■ Dataset entries:

(** A snapshot that is stored without an announcement. *)
Lemma quiet_snapshot_outbox state snapshot source expected :
  always (upholds of_outbox)
    (ingest_signed_snapshot_with_options state snapshot source expected false).
Proof.
  unfold ingest_signed_snapshot_with_options, apply_snapshot, upsert_snapshot, upsert_snapshot_inner.
  cbn [andb]. solve_always.
Qed.

Lemma fetch_and_ingest_outbox state node_id signer generated_at contact :
  always (upholds of_outbox) (fetch_and_ingest_snapshot state node_id signer generated_at contact).
Proof.
  pose proof quiet_snapshot_outbox.
  unfold fetch_and_ingest_snapshot, find_node_source_for_identity,
    ingest_signed_snapshot_without_p2p_announce. solve_always.
Qed.

Lemma gossip_with_permits_outbox state fetch :
  always (upholds of_outbox) (gossip_with_permits state fetch).
Proof.
  pose proof fetch_and_ingest_outbox. destruct fetch as [[[node_id signer] generated_at] contact].
  unfold gossip_with_permits, snapshot_is_current, get_snapshot_by_node_id. solve_always.
Qed.

(** *** Events, whose gap refresh may announce a snapshot *)

Context (Hsnap : ∀ m id row, ob_command_kind row = P2P_OUTBOX_COMMAND_SNAPSHOT →
  I m → I (<[id := row]> m)).

Lemma insert_outbox_snapshot now id record d :
  io_command_kind record = P2P_OUTBOX_COMMAND_SNAPSHOT →
  of_outbox d → of_outbox (insert_outbox now id record d).
Proof. intros Hk. unfold insert_outbox. case_match; [done|]. by apply Hsnap. Qed.

Lemma announced_snapshot_outbox state snapshot source expected announce :
  always (upholds of_outbox)
    (ingest_signed_snapshot_with_options state snapshot source expected announce).
Proof.
  assert (∀ now a, always (upholds of_outbox) (tx_insert_outbox now (snapshot_outbox_record a))).
  { intros now a. unfold tx_insert_outbox. apply always_bind; [apply _|by intros w [? ?]|]. intros c.
    apply gtx_execute_upholds. intros d x d' H. simplify_eq. by apply insert_outbox_snapshot. }
  unfold ingest_signed_snapshot_with_options, apply_snapshot, upsert_snapshot,
    upsert_snapshot_with_p2p_outbox, upsert_snapshot_inner. solve_always.
Qed.
#[local] Hint Resolve announced_snapshot_outbox : gw_always.

Lemma quiet_event_outbox state event source expected :
  always (upholds of_outbox)
    (persist_signed_node_event_with_options state event source expected false).
Proof.
  unfold persist_signed_node_event_with_options, find_node_source_for_identity, refresh_before,
    max_ui_event_source_seq, try_backfill_gap, ingest_signed_snapshot, store_event, stream_ephemeral,
    persist_node_presence, insert_event, persist_event, upsert_space_record, insert_ui_record,
    insert_ui_event, insert_ui_event_inner, insert_ui_event_tx, duplicate_event,
    get_ui_event_by_id, publish_stored, materialize_event_projection, materialize_projection_row.
  cbn [andb]. solve_always.
Qed.

Lemma handle_gossip_outbox state admitted source payload :
  always (upholds of_outbox) (handle_gossip state admitted source payload).
Proof.
  pose proof quiet_event_outbox. pose proof gossip_with_permits_outbox.
  unfold handle_gossip, gossip_before_admission, persist_signed_node_event_without_p2p_announce,
    snapshot_is_current, get_snapshot_by_node_id. solve_always.
Qed.
End echo.

Section not_echoed.
Context `{UJ : UiEventJson, GH : GwHost, SC : !SpaceCodec, SI : Signatures, SR : !SignedRecords,
          HX : Hex, SE : SpaceEnv, CC : ContractCodec, GN : !GwNet, TR : !Transport,
          SY : !SyncCodec, PP : !P2p}.

(** Gossip is not echoed.  Whatever payload arrives from another gateway and whatever
    fails on the way: the event announcements in the outbox afterwards are those that were
    there before, so an event does not go round between gateways; and a payload that
    announces a snapshot leaves the outbox as it was.  (An event may still queue a snapshot of
    its node, when the gateway refreshes the gap before it from the node's own export.) *)
Theorem gossip_not_echoed state admitted source payload g r g' :
  g_tx g = g_db g → handle_gossip state admitted source payload g = (r, g') →
  (∀ k row, gd_outbox (g_db g') !! k = Some row →
     ob_command_kind row = P2P_OUTBOX_COMMAND_EVENT → gd_outbox (g_db g) !! k = Some row) ∧
  (∀ peer node signer generated_at contact,
     message_from_slice payload = Some (SnapshotAnnounceV1 peer node signer generated_at contact) →
     gd_outbox (g_db g') = gd_outbox (g_db g)).
Proof.
  intros Htx H. split.
  - set (I := fun m : gmap Z P2pOutboxRow => ∀ k row, m !! k = Some row →
      ob_command_kind row = P2P_OUTBOX_COMMAND_EVENT → gd_outbox (g_db g) !! k = Some row).
    apply (always_run (upholds (of_outbox I))) in H.
    + destruct H as [Hd _]; [|exact Hd]. split; [|rewrite Htx]; by intros k row.
    + apply handle_gossip_outbox. intros m id row Hk HI k row'. rewrite lookup_insert.
      case_decide; [|apply HI]. intros [= <-] He. by rewrite Hk in He.
  - intros peer node signer generated_at contact Hm.
    set (I := fun m => m = gd_outbox (g_db g)). apply (always_run (upholds (of_outbox I))) in H.
    + destruct H as [Hd _]; [|exact Hd]. split; [done|]. by rewrite Htx.
    + unfold handle_gossip, gossip_before_admission. rewrite Hm.
      pose proof (gossip_with_permits_outbox I).
      unfold snapshot_is_current, get_snapshot_by_node_id. solve_always.
Qed.

Lemma gtick_quiet : always quiet gtick.
Proof. intros w. by split. Qed.

Lemma snapshot_is_current_quiet node_id generated_at :
  always quiet (snapshot_is_current node_id generated_at).
Proof.
  unfold snapshot_is_current, get_snapshot_by_node_id.
  apply always_bind; [apply _|apply gquery_quiet|]. intros ?. solve_always.
Qed.

(** The checks on an announcement. *)
Lemma validate_announcement_ok source peer contact :
  validate_snapshot_announcement source peer contact = Ok () →
  contact_peer_id contact = peer ∧ contact_endpoint_id contact = peer ∧
  contact_route_is_direct contact = true.
Proof.
  unfold validate_snapshot_announcement. intros H. inv_result.
  repeat match goal with H : bail_if _ _ = Ok _ |- _ => apply bail_if_ok in H end.
  repeat match goal with H : _ || _ = false |- _ => apply orb_false_iff in H as [? ?] end.
  repeat match goal with H : negb _ = false |- _ => apply negb_false_iff in H end.
  repeat match goal with H : bool_decide _ = true |- _ => apply bool_decide_eq_true in H end.
  by split_and!.
Qed.

Lemma fetch_bound state node signer generated_at contact g r g' :
  fetch_and_ingest_snapshot state node signer generated_at contact g = (r, g') →
  quiet g g' ∨
  ∃ t snapshot, fetch_signed_snapshot_via_iroh t contact node = Ok snapshot ∧
    cs_node_id (sc_payload snapshot) = node ∧ sc_signer_agent_did snapshot = signer ∧
    cs_generated_at (sc_payload snapshot) = generated_at ∧ snapshot_authentic snapshot (Some signer).
Proof.
  unfold fetch_and_ingest_snapshot. intros H.
  apply lift_first in H as [[-> _]|([] & _ & H)]; [by left|].
  apply (always_step quiet g) in H as [[? _]|(t & g1 & Hq & _ & H)]; [by left| |done|apply gtick_quiet].
  apply lift_first in H as [[-> _]|(snapshot & Hf & H)]; [by left|].
  apply lift_first in H as [[-> _]|([] & Hn & H)]; [by left|].
  apply lift_first in H as [[-> _]|([] & Hs & H)]; [by left|].
  apply lift_first in H as [[-> _]|([] & Hg & H)]; [by left|].
  apply bail_if_ok, negb_false_iff, bool_decide_eq_true in Hn, Hs, Hg. subst.
  apply (always_step quiet g) in H as [[? _]|(found & g2 & Hq2 & _ & H)];
    [by left| |done|apply gquery_quiet].
  apply M_bind_inv in H as [(e & H & _)|(b & g3 & H & [= _ <-])];
    apply snapshot_guarded in H as [H|H]; try (left; by etrans); right; eauto 8.
Qed.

■ WHAT IS BEING ASKED:
Could you reproduce, exactly, every line above from the line with "there before, so" to the line with "k = Some row).", and no other line? Both ends count.

■ EXERCISE RESULT:
    there before, so an event does not go round between gateways; and a payload that
    announces a snapshot leaves the outbox as it was.  (An event may still queue a snapshot of
    its node, when the gateway refreshes the gap before it from the node's own export.) *)
Theorem gossip_not_echoed state admitted source payload g r g' :
  g_tx g = g_db g → handle_gossip state admitted source payload g = (r, g') →
  (∀ k row, gd_outbox (g_db g') !! k = Some row →
     ob_command_kind row = P2P_OUTBOX_COMMAND_EVENT → gd_outbox (g_db g) !! k = Some row) ∧
  (∀ peer node signer generated_at contact,
     message_from_slice payload = Some (SnapshotAnnounceV1 peer node signer generated_at contact) →
     gd_outbox (g_db g') = gd_outbox (g_db g)).
Proof.
  intros Htx H. split.
  - set (I := fun m : gmap Z P2pOutboxRow => ∀ k row, m !! k = Some row →
      ob_command_kind row = P2P_OUTBOX_COMMAND_EVENT → gd_outbox (g_db g) !! k = Some row).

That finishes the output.